While the U.S. State Department warned Americans about traveling
to the World Economic Forum in dangerous Davos, intrepid opinion-mongers
trekked into the Alps to learn how Chinese and Russian leaders
react to Bush administration plans for missile defense.
At Davos, a Chinese position is being explored to agree to a
level of U.S. missile defense that would counter blackmail from
rogue states - but, in return for inspection rights given to the
U.S., would not be overly effective against what China likes to
think of as its own nuclear deterrent.
In Russia, a similarly happy outcome is possible, but the impetus
is different from China's, because the Russian regime is supremely
confident of its political stability, whereas China is not.

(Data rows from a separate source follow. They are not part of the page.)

(** A unit of 10 ms or more, tapered with a full tail. *)
Lemma taper_head_full (data prev : list Z) :
  (ms10 ≤ length data)%nat → length prev = ms10 →
  taper_head taper data prev
  = Ok (imap (fun k cp => taper k cp.1 cp.2) (zip (take ms10 data) prev)
        ++ drop ms10 data).
Proof.
  intros Hdata Hprev. unfold taper_head. cbv zeta. rewrite slice_prefix.
  assert (Hhead : length (take ms10 data) = ms10) by (rewrite length_take; lia).
  unfold broadcast. rewrite Hhead, Hprev, Nat.eqb_refl. cbn [bind].
  rewrite length_imap, length_zip_with, Hhead, Hprev, Nat.min_id, Nat.eqb_refl.
  done.
Qed.

(** What [taper_head] raises is a [ValueError]; it returns for a unit of
    10 ms or more and a tail of 10 ms or of one sample, and only then. *)
Lemma taper_head_cases (data prev : list Z) :
  ((ms10 ≤ length data)%nat ∧ (length prev = ms10 ∨ length prev = 1%nat)
   ∧ is_Ok (taper_head taper data prev))
  ∨ (¬ ((ms10 ≤ length data)%nat ∧ (length prev = ms10 ∨ length prev = 1%nat))
     ∧ taper_head taper data prev = Raise ValueError).
Proof.
  unfold taper_head. cbv zeta. rewrite slice_prefix.
  destruct (broadcast_cases (take ms10 data) ms10)
    as [[Hh ->]|[(Hh & x & Hx & ->)|(Hh & Hh1 & ->)]]; cbn [bind].
  - assert (Hdata : (ms10 ≤ length data)%nat) by (rewrite length_take in Hh; lia).
    destruct (broadcast_cases prev ms10)
      as [[Hp ->]|[(Hp & y & -> & ->)|(Hp & Hp1 & ->)]]; cbn [bind].
    + left. repeat split; [done|by left|].
      rewrite length_imap, length_zip_with, Hh, Hp, Nat.min_id, Nat.eqb_refl.
      by eexists.
    + left. repeat split; [done|by right|].
      rewrite length_imap, length_zip_with, Hh, length_replicate, Nat.min_id,
        Nat.eqb_refl. by eexists.
    + right. split; [|done]. intros [_ [?|?]]; done.
  - assert (Hdata : ¬ (ms10 ≤ length data)%nat).
    { intros Hle. apply Hh. rewrite length_take. lia. }
    right. split; [by intros [? _]|].
    assert (Hlen : ∀ prv, length prv = ms10 →
              (length (imap (fun k cp => taper k cp.1 cp.2)
                            (zip (replicate ms10 x) prv))
               =? length (take ms10 data))%nat = false).
    { intros prv Hprv. rewrite length_imap, length_zip_with, length_replicate, Hprv.
      rewrite Hx. by vm_compute. }
    destruct (broadcast_cases prev ms10)
      as [[Hp ->]|[(Hp & y & -> & ->)|(Hp & Hp1 & ->)]]; cbn [bind]; [| |done].
    + by rewrite Hlen.
    + by rewrite Hlen by apply length_replicate.
  - right. split; [|done]. intros [Hle _]. apply Hh. rewrite length_take. lia.
Qed.

(** X15. The taper of line 370 needs a unit of at least 160 samples and a
    held tail of 160 samples (or of one sample, which numpy broadcasts): it
    returns exactly then, and in every other case it raises a
    [ValueError], as for a unit shorter than 10 ms. *)
Theorem taper_head_returns_iff (data prev : list Z) :
  (is_Ok (taper_head taper data prev)
   ↔ (ms10 ≤ length data)%nat ∧ (length prev = ms10 ∨ length prev = 1%nat))
  ∧ (∀ e, taper_head taper data prev = Raise e → e = ValueError).
Proof.
  destruct (taper_head_cases data prev) as [(Hd & Hp & Hok)|[Hno Hraise]].
  - split; [done|]. intros e He. destruct Hok as [d Hd']. congruence.
  - split; [|intros e He; congruence].
    split; [|done]. intros [d Hd]. congruence.
Qed.

(** X16. With a held tail of 160 samples, the tapered unit keeps its
    length; its sample [k] below 160 is the blend of its own sample [k] and
    sample [k] of the tail, and its samples from 160 on are unchanged. *)
Theorem taper_head_samples (data prev data' : list Z) :
  length prev = ms10 →
  taper_head taper data prev = Ok data' →
  length data' = length data
  ∧ (∀ k c p, data !! k = Some c → prev !! k = Some p →
              data' !! k = Some (taper k c p))
  ∧ (∀ k, (ms10 ≤ k)%nat → data' !! k = data !! k).
Proof.
  intros Hprev Hrun.
  destruct (taper_head_cases data prev) as [(Hdata & _ & _)|[_ Hraise]];
    [|congruence].
  rewrite taper_head_full in Hrun by done. injection Hrun as <-.
  assert (Hwin : length (imap (fun k cp => taper k cp.1 cp.2)
                              (zip (take ms10 data) prev)) = ms10).
  { rewrite length_imap, length_zip_with, length_take. lia. }
  split; [|split].
  - rewrite length_app, length_drop, Hwin. lia.
  - intros k c p Hc Hp. pose proof (lookup_lt_Some _ _ _ Hp) as Hk.
    rewrite lookup_app_l by lia. rewrite list_lookup_imap.
    assert (Hz : zip (take ms10 data) prev !! k = Some (c, p)).
    { apply lookup_zip_with_Some. exists c, p.
      rewrite lookup_take_lt by lia. done. }
    rewrite Hz. done.
  - intros k Hk. rewrite lookup_app_r by lia. rewrite Hwin, lookup_drop.
    f_equal. lia.
Qed.

End Taper.
Definition tool_query_db_table : tool :=
  {| mandatory := ["table_name"; "columns"; "condition"];
     run := fun a w =>
       match str_arg "table_name" None a, str_arg "columns" None a,
             str_arg "condition" None a with
       | Some t, Some c, Some k => query_db_table t c k w
       | None, _, _ => bad_argument "table_name" w
       | _, None, _ => bad_argument "columns" w
       | _, _, None => bad_argument "condition" w
       end |}.

Definition tool_insert_data : tool :=
  {| mandatory := ["table_name"; "data"];
     run := fun a w =>
       match str_arg "table_name" None a, dict_get "data" a with
       | Some t, Some (PDict d) => insert_data t d w
       | None, _ => bad_argument "table_name" w
       | _, _ => bad_argument "data" w
       end |}.

Definition tool_update_data : tool :=
  {| mandatory := ["table_name"; "new_values"; "condition"];
     run := fun a w =>
       match str_arg "table_name" None a, dict_get "new_values" a,
             str_arg "condition" None a with
       | Some t, Some (PDict d), Some c => update_data t d c w
       | None, _, _ => bad_argument "table_name" w
       | _, _, None => bad_argument "condition" w
       | _, _, _ => bad_argument "new_values" w
       end |}.

Definition ADK_DB_TOOLS (e : env) : dict tool :=
  [ ("list_db_tables", tool1 "dummy_param" (fun x => returning (list_db_tables x)));
    ("get_table_schema", tool1 "table_name" get_table_schema);
    ("query_db_table", tool_query_db_table);
    ("insert_data", tool_insert_data);
    ("update_data", tool_update_data);
    ("delete_data", tool2 "table_name" "condition" delete_data);
    ("insert_data_from_csv",
     tool2 "table_name" "csv_content" (fun x y => returning (insert_data_from_csv e x y))) ].

Definition call_mcp_tool (e : env) : string -> dict pyval -> world -> list text_content * world :=
  dispatch (ADK_DB_TOOLS e).

End ResumeAgent.

(* ================================================================== *)
(** * jd_agent_test/sub_agents/server.py                                *)
(* ================================================================== *)

Module JdTools.
Import Py Sqlite Host.

Definition CATEGORIES : list string :=
  [ "Software Development"; "IT Services"; "Banking"; "Insurance";
    "Healthcare"; "Travel"; "Real Estate" ].

Definition first_category : string :=
  match CATEGORIES with
  | c :: _ => c
  | [] => EmptyString
  end.

Definition analyze_jd_industry (e : env) (job_description : string) (w : world)
    : string * world :=
  if is_empty job_description then
    ("Unknown", logf WARNING "analyze_jd_industry received empty job description." [] w)
  else if negb (api_key_set e) then
    ("Error: API Key Missing",
     logf ERROR "GEMINI_API_KEY is not set. Cannot perform AI industry analysis." [] w)
  else
    let w := logf DEBUG "Sending classification prompt to LLM for industry analysis: {}"
                  [PStr job_description] w in
    let w := llm_called job_description w in
    match classify_jd e job_description with
    | LlmRaise ex =>
        ("Error: " +:+ exn_msg ex,
         logf ERROR "Error during AI industry analysis: {}" [PStr (exn_msg ex)] w)
    | response =>
        let '(answer, w) :=
          match response with
          | LlmText t =>
              if is_empty t then
                ("Unknown",
                 logf WARNING "LLM returned empty or no text for industry analysis. Defaulting to 'Unknown'." [] w)
              else
                (strip t,
                 logf DEBUG "Parsed AI industry classification: '{}'" [PStr (strip t)]
                   (logf DEBUG "LLM raw response for industry analysis: '{}'" [PStr t] w))
          | _ =>
              ("Unknown",
               logf WARNING "LLM returned empty or no text for industry analysis. Defaulting to 'Unknown'." [] w)
          end in
        let '(category, w) :=
          if str_in answer CATEGORIES then (answer, w)
          else
            (first_category,
             logf ERROR "LLM returned an invalid category '{}'. Defaulting to '{}'."
                  [PStr answer; PStr first_category] w) in
        (category, logf INFO "Job Description classified as '{}'." [PStr category] w)
    end.

(** The columns [PRAGMA table_info] reports; the text of this server is
    the analyzer's. *)
Definition schema_columns (table_name : string) (w : world)
    : outcome (list (string * string)) * world :=
  let w := connect w in
  match pragma_table_info (w_db w) table_name with
  | Ret info => (Ret info, w)
  | Raise e =>
      (Raise e,
       logf ERROR "Error getting schema for table '{}': {}"
            [PStr table_name; PStr (exn_msg e)] w)
  end.

Definition get_table_schema (table_name : string) (w : world) : outcome pyval * world :=
  match schema_columns table_name w with
  | (Ret info, w') => (Ret (schema_dict table_name info), w')
  | (Raise e, w') => (Raise e, w')
  end.
(** * The mock service's test-case registry (package mockns1)

    A shallow embedding of [AddTestCase], [ClearTestCases] and [convertBody]
    together with the parts of the Go standard library and of testify that
    they call, followed by the properties of the registry.

    Go strings are byte sequences: they are modelled by [string], whose
    characters are the 256 values of [ascii].  An [error] is modelled by its
    message; [None] is the nil error.

    The file of the registry also holds the DNS view service of package
    rest, in two revisions.  Its methods are embedded in the module [rest],
    over a client that is left abstract, and their properties follow those
    of the registry.  There an [error] is modelled by its dynamic type,
    since the methods switch on it. *)

From Stdlib Require Import String Ascii List ZArith Lia Bool.
From stdpp Require Import base option list gmap strings fin_maps.
Import ListNotations.
Local Open Scope string_scope.

(** ** Go slices and maps

    A slice value is either nil or a (possibly empty) sequence of elements;
    [reflect.DeepEqual] and testify tell the two apart. *)

Inductive slice (A : Type) : Type :=
| nil_slice
| mk_slice (l : list A).
Arguments nil_slice {A}.
Arguments mk_slice {A} l.

Definition elems {A} (s : slice A) : list A :=
  match s with
  | nil_slice => []
  | mk_slice l => l
  end.

(** [http.Header] is [map[string][]string]; the map itself may be nil. *)
Inductive Header : Type :=
| nil_Header
| mk_Header (m : gmap string (slice string)).

(** [[]byte(s)] for a string [s]: always a non-nil slice. *)
Definition bytes_of_string (s : string) : slice Byte.byte :=
  mk_slice (list_byte_of_string s).

(** ** Package strings *)

Fixpoint strings_HasPrefix (s prefix : string) {struct prefix} : bool :=
  match prefix with
  | EmptyString => true
  | String p prefix' =>
      match s with
      | EmptyString => false
      | String c s' => Ascii.eqb c p && strings_HasPrefix s' prefix'
      end
  end.

(** [strings.Replace(s, old, new, -1)] for a non-empty [old]: the
    non-overlapping occurrences of [old] are replaced from left to right.
    [skip] counts the bytes of the occurrence just replaced that are still
    to be passed over. *)
Fixpoint replace_from (old new : string) (skip : nat) (s : string) : string :=
  match s with
  | EmptyString => EmptyString
  | String c s' =>
      match skip with
      | S k => replace_from old new k s'
      | O =>
          if strings_HasPrefix s old
          then new +:+ replace_from old new (String.length old - 1) s'
          else String c (replace_from old new 0 s')
      end
  end.

Definition strings_Replace_all (s old new : string) : string :=
  replace_from old new 0 s.

(** [strings.Cut(s, sep)] for a one-byte separator. *)
Fixpoint strings_Cut (s : string) (sep : ascii) : string * string * bool :=
  match s with
  | EmptyString => (EmptyString, EmptyString, false)
  | String c s' =>
      if Ascii.eqb c sep then (EmptyString, s', true)
      else let '(before, after, found) := strings_Cut s' sep in
           (String c before, after, found)
  end.

Fixpoint strings_ContainsByte (s : string) (b : ascii) : bool :=
  match s with
  | EmptyString => false
  | String c s' => Ascii.eqb c b || strings_ContainsByte s' b
  end.

Fixpoint strings_CountByte (s : string) (b : ascii) : nat :=
  match s with
  | EmptyString => 0
  | String c s' => (if Ascii.eqb c b then 1 else 0) + strings_CountByte s' b
  end.

Fixpoint strings_HasSuffixByte (s : string) (b : ascii) : bool :=
  match s with
  | EmptyString => false
  | String c EmptyString => Ascii.eqb c b
  | String _ s' => strings_HasSuffixByte s' b
  end.

Fixpoint strings_dropLast (s : string) : string :=
  match s with
  | EmptyString => EmptyString
  | String _ EmptyString => EmptyString
  | String c s' => String c (strings_dropLast s')
  end.

Definition byte_in (lo hi : N) (c : ascii) : bool :=
  (lo <=? N_of_ascii c)%N && (N_of_ascii c <=? hi)%N.

Definition is_lower (c : ascii) : bool := byte_in 97 122 c.
Definition is_upper (c : ascii) : bool := byte_in 65 90 c.
Definition is_digit (c : ascii) : bool := byte_in 48 57 c.

Definition toLower_byte (c : ascii) : ascii :=
  if is_upper c then ascii_of_N (N_of_ascii c + 32) else c.

Fixpoint strings_ToLower (s : string) : string :=
  match s with
  | EmptyString => EmptyString
  | String c s' => String (toLower_byte c) (strings_ToLower s')
  end.

Fixpoint strings_Split (s : string) (sep : ascii) : list string :=
  match s with
  | EmptyString => [EmptyString]
  | String c s' =>
      if Ascii.eqb c sep then EmptyString :: strings_Split s' sep
      else match strings_Split s' sep with
           | h :: t => String c h :: t
           | [] => [String c EmptyString]
           end
  end.

(** [s[:strings.LastIndexByte(s, sep)]], or [None] when [sep] does not
    occur in [s]. *)
Fixpoint before_last (s : string) (sep : ascii) : option string :=
  match s with
  | EmptyString => None
  | String c s' =>
      match before_last s' sep with
      | Some p => Some (String c p)
      | None => if Ascii.eqb c sep then Some EmptyString else None
      end
  end.

(** [fmt.Sprintf] with the two formats of [AddTestCase]; every verb is
    [%s] and every argument a string. *)
Definition Sprintf_first (uri key value : string) : string :=
  uri +:+ "?" +:+ key +:+ "=" +:+ value.

Definition Sprintf_next (uri key value : string) : string :=
  uri +:+ "&" +:+ key +:+ "=" +:+ value.

(** ** Package net/url

    [url.Parse], [URL.ResolveReference] and [URL.RequestURI] with the
    functions they call.  The authority parser ([parseAuthority]: user
    information, host and port) is left to the section's variable of that
    name: [AddTestCase] only parses strings that begin with "/v1/", which
    never reach it. *)

Record Userinfo : Type := {
  username : string;
  password : string;
  passwordSet : bool
}.

Record URL : Type := {
  Scheme : string;
  Opaque : string;
  User : option Userinfo;
  Host : string;
  Path : string;
  RawPath : string;
  OmitHost : bool;
  ForceQuery : bool;
  RawQuery : string;
  Fragment : string;
  RawFragment : string
}.

Inductive url_error : Type :=
| ErrControlCharacter       (* invalid control character in URL *)
| ErrMissingScheme          (* missing protocol scheme *)
| ErrColonInFirstSegment    (* first path segment in URL cannot contain colon *)
| EscapeError (s : string)  (* invalid URL escape *)
| ErrAuthority (msg : string).

(** The two escaping modes that occur outside the authority. *)
Inductive encoding : Type := encodePath | encodeFragment.

Definition zero_URL : URL :=
  {| Scheme := ""; Opaque := ""; User := None; Host := ""; Path := "";
     RawPath := ""; OmitHost := false; ForceQuery := false; RawQuery := "";
     Fragment := ""; RawFragment := "" |}.

Definition stringContainsCTLByte (s : string) : bool :=
  existsb (fun b => (N_of_ascii b <? 32)%N || (N_of_ascii b =? 127)%N)
          (list_ascii_of_string s).

Definition ishex (c : ascii) : bool :=
  is_digit c || byte_in 97 102 c || byte_in 65 70 c.

Definition unhex (c : ascii) : N :=
  if is_digit c then N_of_ascii c - 48
  else if byte_in 97 102 c then N_of_ascii c - 97 + 10
  else if byte_in 65 70 c then N_of_ascii c - 65 + 10
  else 0.

Definition upperhex (n : N) : ascii :=
  if (n <? 10)%N then ascii_of_N (48 + n) else ascii_of_N (65 + (n - 10)).

Definition byte_among (c : ascii) (l : string) : bool := strings_ContainsByte l c.

Definition shouldEscape (c : ascii) (mode : encoding) : bool :=
  if is_lower c || is_upper c || is_digit c then false
  else if byte_among c "-_.~" then false
  else if byte_among c "$&+,/:;=?@" then
    match mode with
    | encodePath => Ascii.eqb c "?"
    | encodeFragment => false
    end
  else match mode with
       | encodeFragment => negb (byte_among c "!()*")
       | encodePath => true
       end.
(** The text [render] builds when the two percentages are [pp] and [pd]. *)
Definition report_with (now : datetime) (t : Totals) (pp pd : Z) : string :=
  let report := report_title now in
  let report := report +:+ "**Temps total suivi** : "
                +:+ format_duration (total_time t) +:+ nl in
  let report := report +:+ "**Temps productif** : "
                +:+ format_duration (total_productive t)
                +:+ " (" +:+ str_int pp +:+ "%)" +:+ nl in
  let report := report +:+ "**Temps distrayant** : "
                +:+ format_duration (total_distracting t)
                +:+ " (" +:+ str_int pd +:+ "%)" +:+ nl +:+ nl in
  let report := report +:+ "---" +:+ nl +:+ nl +:+ "## 🕐 Détail par heure"
                +:+ nl +:+ nl in
  let report := report +:+ render_hours t in
  let report := report +:+ "---" +:+ nl +:+ nl
                +:+ "## 📂 Récapitulatif par catégorie" +:+ nl +:+ nl in
  let report := report +:+ "| Catégorie | Temps |" +:+ nl
                +:+ "|-----------|-------|" +:+ nl in
  report +:+ String.concat "" (map render_category (sorted_categories t)).

(** ** Further quantities *)

Definition is_get (ev : event) : bool :=
  match ev with
  | HttpGet _ _ => true
  | _ => false
  end.

Definition is_post (ev : event) : bool :=
  match ev with
  | HttpPost _ _ _ => true
  | _ => false
  end.


(** The seconds of the activities of a bucket selected by [keep]. *)
Definition activity_seconds (keep : Activity -> bool) (b : HourBucket) : Z :=
  sum_Z (map seconds (List.filter keep (activities b))).

(** The distinct elements of [l] that are not in [seen], each at its
    first occurrence. *)
Fixpoint first_seen (seen l : list string) : list string :=
  match l with
  | [] => []
  | x :: l' =>
      if existsb (String.eqb x) seen then first_seen seen l'
      else x :: first_seen (x :: seen) l'
  end.

(** [datetime.fromisoformat] belongs to the Python library, not to the
    script; the development is parametric in it.  [None] stands for the
    [ValueError] it raises on a string it does not accept. *)
Class IsoParser : Type := fromisoformat : string -> option datetime.

Section Report.

Context {parser : IsoParser}.

(** Line 56. *)
Definition hour_label (timestamp : string) : result string :=
  match fromisoformat (replace_char "Z" "+00:00" timestamp) with
  | Some d => Ok (strftime_Hh d)
  | None => Raise (ValueError "Invalid isoformat string")
  end.

(** One iteration of the loop, lines 55 to 68. *)
Definition step (t : Totals) (row : ActivityRow) : result Totals :=
  (hour <-- hour_label (row_timestamp row);;
   let seconds := row_seconds row in
   let productivity := row_productivity row in
   let hd := dict_update new_bucket (hourly_data t) hour
               (add_activity (activity_of row)) in
   let hd := dict_update new_bucket hd hour (add_total seconds) in
   let ct := dict_update 0 (category_totals t) (row_category row)
               (fun n => n + seconds) in
   let tt := total_time t + seconds in
   if 1 <=? productivity then
     Ok {| hourly_data := dict_update new_bucket hd hour (add_productive seconds);
           category_totals := ct;
           total_productive := total_productive t + seconds;
           total_distracting := total_distracting t;
           total_time := tt |}
   else if productivity <=? -1 then
     Ok {| hourly_data := dict_update new_bucket hd hour (add_distracting seconds);
           category_totals := ct;
           total_productive := total_productive t;
           total_distracting := total_distracting t + seconds;
           total_time := tt |}
   else
     Ok {| hourly_data := hd; category_totals := ct;
           total_productive := total_productive t;
           total_distracting := total_distracting t;
           total_time := tt |})%result.

(** The [for] loop, from a given state of the local variables. *)
Fixpoint aggregate_from (t : Totals) (rows : list ActivityRow) : result Totals :=
  match rows with
  | [] => Ok t
  | row :: rows' => (t' <-- step t row;; aggregate_from t' rows')%result
  end.

Definition aggregate (rows : list ActivityRow) : result Totals :=
  aggregate_from initial_totals rows.

(** [generate_report(data)].  [data.get("rows", [])] may be absent (then
    it is []), an empty array or text (falsy, so the fixed message is
    returned), a non-empty text (its first character is a one-character
    string, on which [row[1]] raises [IndexError]) or a non-empty array
    of rows. *)
Definition generate_report (now : datetime) (data : gmap string member)
    : result string :=
  match default (MRows []) (data !! "rows") with
  | MRows [] | MText EmptyString => Ok no_data
  | MText _ => Raise IndexError
  | MRows rows => (t <-- aggregate rows;; render now t)%result
  end.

Vladimir Putin is building a corporate state along Peron-Pinochet
lines. The KGB, the army and a selection of oligarchs rule through
an elected president who maintains popularity by tight control
of the mass media. This command combination will maintain power
so long as the people have bread.
Bread is now on Russian tables mainly because OPEC has nearly
tripled the price of energy, Russia's major export. Add this to
the delayed effect of the pre-Putin ruble devaluation, which killed
imports and revived local industry, and Russians have a sense
of not-so-hard times. The Chechen War can never be won, but casualties
are down and international pressure is weakening. Even Russia's
democratic reformers have taken to differentiating between Chechen
"bandits" and suffering Chechen people.
Those reformers are dispirited because they represent less than
a fifth of the Russian electorate. The only two democratic leaders
left standing - Grigory Yavlinsky and Boris Nemtsov - are the
best long-term hope for a peaceful and prosperous nation, but
they grind their teeth as Putin visits a monument to the Stalinist
Andropov in the morning and honors the dissenter Sakharov in the
afternoon.
As the KGB-military-oligarch clique consolidates power behind
Putin, it faces a new U.S. president with firm ideas about a national
missile defense. Putin will now have to deal with an inexorable
Bush decision, not a forlorn Clinton hope.
And his current stability means Putin will be able to negotiate
a major revision of the ABM treaty or its replacement with little
internal dissent. Russia's president can gain points with Americans
by deploying reformers, thereby jump-starting arms control, or
he can string out negotiations by demanding the U.S. abandon NATO
coverage of the Baltics, which we won't buy.
In any case, insecure leaders in Beijing and too-secure leaders
in Moscow will have to adjust their policies to America's missile
defense - the new fact on the strategic ground.